┏━━

Lemma spinner_effect w : ids_below w → spinner_ok w → spinner_ok (effect w).
Proof.
  intros Hids Hw. unfold effect.
  destruct (activeView (app w));
    first [by apply spinner_await_loader | by apply spinner_await].
Qed.

Lemma spinner_update fresh f w :
  (∀ a, loading (f a) = loading a) →
  ids_below w → spinner_ok w → spinner_ok (update fresh f w).
Proof.
  intros Hf Hids Hw. unfold update.
  assert (spinner_ok (setApp f w)) by (by eapply spinner_same; [apply Hf|..]).
  destruct (deps_changed _ _ _); [by apply spinner_effect|done].
Qed.

Lemma spinner_settle i r w :
  ids_below w → spinner_ok w → spinner_ok (settle i r w).
Proof.
  intros Hids Hw. unfold settle.
  destruct (inflight w !! i) as [p|] eqn:Hi; [|done].
  assert (sets_loading p = false → ids_below (retire i w) ∧
          spinner_ok (retire i w)) as Hretire.
  { intros Hp. split; [by apply ids_below_retire|by eapply spinner_retire]. }
  destruct p, r; simpl; try done;
    try (by apply spinner_off);
    try (by apply spinner_await_loader);
    destruct (Hretire eq_refl) as [Hids' Hw'];
    try (by apply spinner_await);
    by eapply spinner_same; [| |exact Hw'].
Qed.

Lemma spinner_step w e :
  ids_below w → spinner_ok w → spinner_ok (step w e).
Proof.
  intros Hids Hw.
  destruct e; simpl; try (by apply spinner_update); try done.
  - destruct (prevDisabled _); [done|]. by apply spinner_update.
  - destruct (nextDisabled _ _); [done|]. by apply spinner_update.
  - destruct confirmed; [|done]. by apply (spinner_await _ (emit _ w)).
  - by apply (spinner_await _ (emit _ w)).
  - by apply (spinner_await _ (emit _ w)).
  - by apply (spinner_await _ (emit _ w)).
  - by apply spinner_settle.
Qed.

Lemma spinner_run events :
  ∀ w, ids_below w → spinner_ok w → spinner_ok (run w events).
Proof.
  induction events as [|e events IH]; simpl; [done|].
  intros w Hids Hw. apply IH; [by apply ids_below_step|by apply spinner_step].
Qed.

(** X8: the spinner never turns without a reason: in every run of the page,
    whenever [loading] is true a students or statistics load is in flight,
    whose settling (with a result or an error) sets [loading] to false. *)
Theorem loading_has_a_load_in_flight (events : list Event) :
  let w := run mounted events in
  loading (app w) = true →
  ∃ i p, inflight w !! i = Some p ∧ sets_loading p = true ∧
         ∀ r, is_Some (resume p r) →
              loading (app (step w (Settle i r))) = false.
Proof.
  cbv zeta. intros Hon.
  destruct (spinner_run events mounted ids_below_mounted) as (i & p & Hi & Hp);
    [by apply spinner_await_loader|exact Hon|].
  exists i, p. split_and!; [done|done|].
  intros r [k Hk]. generalize dependent (run mounted events). intros w _ Hi.
  change (step w (Settle i r)) with (settle i r w).
  unfold settle. rewrite Hi. destruct p, r; by simplify_eq/=.
Qed.

Lemma loading_has_a_load_in_flight_witness :
  let w := run mounted [ClickNav ViewStudents] in
  ∃ i p, inflight w !! i = Some p ∧ sets_loading p = true ∧
         ∀ r, is_Some (resume p r) →
              loading (app (step w (Settle i r))) = false.
Proof.
  intros w. apply (loading_has_a_load_in_flight [ClickNav ViewStudents]).
  reflexivity.
Defined.

(** X9: the converse fails by design of the flag, which is one boolean for
    all loads: with two loads in flight, the first one to settle sets
    [loading] to false although the other is still in flight. *)
Theorem loading_cleared_by_first_answer (w : World) (i j : nat)
    (p q : Pending) (r : Response) :
  i ≠ j →
  inflight w !! i = Some p → sets_loading p = true →
  inflight w !! j = Some q → sets_loading q = true →
  is_Some (resume p r) →
  let w' := step w (Settle i r) in
  loading (app w') = false ∧ inflight w' !! j = Some q.
Proof.
  intros Hij Hi Hp Hj Hq [k Hk]. simpl. unfold settle. rewrite Hi.
  destruct p, r; simplify_eq/=; by rewrite lookup_delete_ne.
Qed.

Lemma loading_cleared_by_first_answer_witness :
  let w := run mounted [ClickNav ViewStudents; ChangeSearch "a"] in
  let w' := step w (Settle 1 (RespStudents [ann; bob] 2)) in
  loading (app w') = false ∧ inflight w' !! 2%nat = Some AwaitStudents.
Proof.
  intros w.
  apply (loading_cleared_by_first_answer w 1 2 AwaitStudents AwaitStudents);
    [lia | reflexivity | reflexivity | reflexivity | reflexivity | by eexists].
Defined.

(** X10: a load that fails (statistics, students, teachers or courses) is
    only logged: no alert, no request, and what the page shows stays as it
    was; the state changes at most in [loading], which the statistics and
    students loads set to false. *)
Theorem failed_load_keeps_the_view (w : World) (i : nat) (p : Pending)
    (error : HttpError) :
  inflight w !! i = Some p →
  is_loader p = true →
  let w' := step w (Settle i (RespError error)) in
  log w' = (log w ++ [ConsoleError (load_error_label p) error])%list ∧
  inflight w' = delete i (inflight w) ∧
  app w' = (if sets_loading p then setLoading false (app w) else app w) ∧
  buffers w' = buffers w.
Proof.
  intros Hi Hp. simpl. unfold settle. rewrite Hi.
  destruct p; simplify_eq/=; by split_and!.
Qed.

┗━━

_What to produce_
Reproduce the listing above exactly as far as the line with "destruct p, r; simpl; try done;", that line included.

_Reply_
Lemma spinner_effect w : ids_below w → spinner_ok w → spinner_ok (effect w).
Proof.
  intros Hids Hw. unfold effect.
  destruct (activeView (app w));
    first [by apply spinner_await_loader | by apply spinner_await].
Qed.

Lemma spinner_update fresh f w :
  (∀ a, loading (f a) = loading a) →
  ids_below w → spinner_ok w → spinner_ok (update fresh f w).
Proof.
  intros Hf Hids Hw. unfold update.
  assert (spinner_ok (setApp f w)) by (by eapply spinner_same; [apply Hf|..]).
  destruct (deps_changed _ _ _); [by apply spinner_effect|done].
Qed.

Lemma spinner_settle i r w :
  ids_below w → spinner_ok w → spinner_ok (settle i r w).
Proof.
  intros Hids Hw. unfold settle.
  destruct (inflight w !! i) as [p|] eqn:Hi; [|done].
  assert (sets_loading p = false → ids_below (retire i w) ∧
          spinner_ok (retire i w)) as Hretire.
  { intros Hp. split; [by apply ids_below_retire|by eapply spinner_retire]. }
  destruct p, r; simpl; try done;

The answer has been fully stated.